La Fricka de Judith Braun a visuellement des allures bourgeoises, et se démarque par la largesse de son timbre et le lyrisme de sa tessiture, ainsi que la clarté de son articulation. Les voyelles longues lui permettent toutefois de déployer davantage de projection et de netteté de timbre. La Freia d’Elizabeth Wiles se distingue dans ses quelques interventions par la rondeur de son timbre et d’exquises notes longues. En Froh, Angelos Samartzis s’illustre par sa longueur de phrasé et sa musicalité, mais a malheureusement des allures de ténor verdien s'imaginant au Met (pêchant par excès de projection, a fortiori en comparaison avec le Donner de Stefan Röttig manifestement souffrant et/ou fatigué ce jour là au vu de son timbre voilé).
Finalement, chez les Nibelungen, le Mime de Paul McNamara accentue l’aspect « chien battu » inhérent au rôle. Le timbre est léger, la tessiture dramatique et il s’illustre particulièrement dans la précision de sa rythmique et de ses exclamations. La projection est fort bonne sur l’ensemble de la tessiture. Pour le martyriser, il peut compter en Alberich sur un Werner Van Mechelen en grande forme, constamment soucieux de son intensité dramatique ainsi que de sa projection, nonobstant les saccades imposées par ses répliques.
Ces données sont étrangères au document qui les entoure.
(** C6 (counterexample): a reply of two thousand opening brackets is not
    parseable JSON, but the decoder gives up with a [RecursionError], which
    the handler of line 130 does not catch; the catch-all answers 500 with
    an [error] object, not with the placeholder item. *)
Lemma unclosed_brackets_is_error_object :
  extract_json unclosed_reply = Ok unclosed_reply ∧
  is_ok (py_json_loads_bounded unclosed_reply) = false ∧
  (∃ msg, estimate_size (bounded_env (text_reply unclosed_reply)) jpeg_post [] =
            (Ok (error_response msg 500),
             [GenerateContent (contents_for (PStr "/9j/4AAQ"))])) ∧
  (estimate_size (bounded_env (text_reply unclosed_reply)) jpeg_post []).1
    ≠ Ok {| body := PList [error_item]; status := 500 |}.
Proof.
  assert (estimate_size (bounded_env (text_reply unclosed_reply)) jpeg_post [] =
            (Ok (error_response
                   "maximum recursion depth exceeded while decoding a JSON array from a unicode string"
                   500),
             [GenerateContent (contents_for (PStr "/9j/4AAQ"))])) as Hrun
    by (vm_compute; reflexivity).
  split; [vm_compute; reflexivity|]. split; [vm_compute; reflexivity|].
  split; [eauto|]. rewrite Hrun. discriminate.
Qed.

(** ** What the model is sent *)

(** The view reads of the decoder's result only whether it is one. *)
Lemma estimate_size_body_ext E E' request tr :
  (∀ v, is_ok (b64decode E' v) = is_ok (b64decode E v)) →
  (∀ s, json_loads E' s = json_loads E s) →
  (∀ c, generate_content E' c = generate_content E c) →
  (∀ v, json_dumps E' v = json_dumps E v) →
  (∀ v, jsonify E' v = jsonify E v) →
  estimate_size_body E' request tr = estimate_size_body E request tr.
Proof.
  intros Hb Hl Hg Hd Hj. unfold estimate_size_body, call_generate_content, lift,
    mbind, M_bind, mret, M_ret.
  destruct (get_json request) as [data|]; [|done].
  destruct (if negb (truthy data) then Ok true else negb <$> py_contains "image" data)
    as [[]|]; [done| |done].
  destruct (py_getitem_str data "image") as [raw|]; [|done].
  destruct (strip_data_url_prefix raw) as [image_data|]; [|done].
  specialize (Hb image_data).
  destruct (b64decode E' image_data), (b64decode E image_data); try done.
  rewrite Hg. destruct (generate_content E (contents_for image_data)) as [response|]; [|done].
  unfold parse_reply, parse_text. destruct (text response) as [t|]; [|done].
  destruct (extract_json t) as [js|]; [|done].
  cbn [mbind result_bind]. rewrite Hl.
  destruct (json_loads E js) as [v|]; [|done].
  cbn [mbind result_bind]. by rewrite Hd, Hj.
Qed.

(** C7: a request that passes validation makes exactly one call to the
    model, with the prompt and the stripped string under the MIME type
    [image/jpeg]; and the whole answer is the same under any decoder that
    accepts the same inputs, whatever bytes it returns, the other library
    calls being the same. *)
Theorem model_is_sent_the_stripped_string E E' request image_data tr :
  reaches_model E request image_data →
  (∀ v, is_ok (b64decode E' v) = is_ok (b64decode E v)) →
  (∀ s, json_loads E' s = json_loads E s) →
  (∀ c, generate_content E' c = generate_content E c) →
  (∀ v, json_dumps E' v = json_dumps E v) →
  (∀ v, jsonify E' v = jsonify E v) →
  (estimate_size E request tr).2 =
    (tr ++ [GenerateContent
              [ PStr prompt_text;
                PDict [("mime_type", PStr "image/jpeg"); ("data", image_data)] ]])%list ∧
  estimate_size E' request tr = estimate_size E request tr.
Proof.
  intros Hr Hb Hl Hg Hd Hj. split.
  - by rewrite (estimate_size_reaches_model _ _ _ _ Hr).
  - unfold estimate_size, try_except.
    by rewrite (estimate_size_body_ext E E' request tr Hb Hl Hg Hd Hj).
Qed.

(** A decoder that accepts what [py_b64decode] accepts and returns no bytes. *)
Lemma model_is_sent_the_stripped_string_witness :
  let E := ref_env (text_reply suitcase_reply) in
  let E' := {| b64decode := λ v, (λ _, []) <$> py_b64decode v;
               json_loads := py_json_loads;
               generate_content := λ _, text_reply suitcase_reply;
               json_dumps := py_encode;
               jsonify := py_encode |} in
  reaches_model E jpeg_post (PStr "/9j/4AAQ") ∧
  (estimate_size E jpeg_post []).2 =
    [GenerateContent
       [ PStr prompt_text;
         PDict [("mime_type", PStr "image/jpeg"); ("data", PStr "/9j/4AAQ")] ]] ∧
  estimate_size E' jpeg_post [] = estimate_size E jpeg_post [].
Proof.
  intros E E'. split; [apply jpeg_post_reaches_model|].
  apply (model_is_sent_the_stripped_string E E' jpeg_post (PStr "/9j/4AAQ") []).
  - apply jpeg_post_reaches_model.
  - intros v. cbn [E E' b64decode ref_env]. by destruct (py_b64decode v).
  - reflexivity.
  - reflexivity.
  - reflexivity.
  - reflexivity.
Defined.

(** ** The catch-all *)


(** So does a failure to read the request body. *)
Lemma get_json_failure_raises E request e tr :
  get_json request = Raise e → estimate_size_body E request tr = (Raise e, tr).
Proof.
  intros Hj. unfold estimate_size_body, lift, mbind, M_bind. by rewrite Hj.
Qed.

(** The view itself never raises. *)
Lemma estimate_size_never_raises E request tr :
  ∃ r tr', estimate_size E request tr = (Ok r, tr').
Proof.
  unfold estimate_size, try_except.
  destruct (estimate_size_body E request tr) as [[r|e] tr']; eauto.
Qed.



(** ** An image that is not a string *)




(** ** The rate limit *)

Lemma serve_handled E now request st :
  is_handled (serve E now request st).1
    = (limiter_hit now (remote_addr request) (storage st)).1.
Proof.
  unfold serve. destruct (limiter_hit _ _ _) as [[] storage']; [|done].
  by destruct (estimate_size E request (calls st)).
Qed.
Le timbre est rond, l’articulation impeccable, et il parvient, notamment durant son invocation des Nibelungen au début de l’ultime scène et durant sa malédiction, à distiller une noirceur palpable dans la salle.
Pour accueillir ce Prologue (aux trois journées du cycle que sont La Walkyrie, Siegfried, et Le Crépuscule des dieux), l’Opéra Royal peut compter sur un auditoire particulièrement concentré pour l’occasion. Le rendez-vous est donc pris avec la même troupe le 17 mars prochain pour La Walkyrie : à en juger par l'accueil chaleureux à la fin de cette soirée, il est possible de gager que beaucoup reviendront.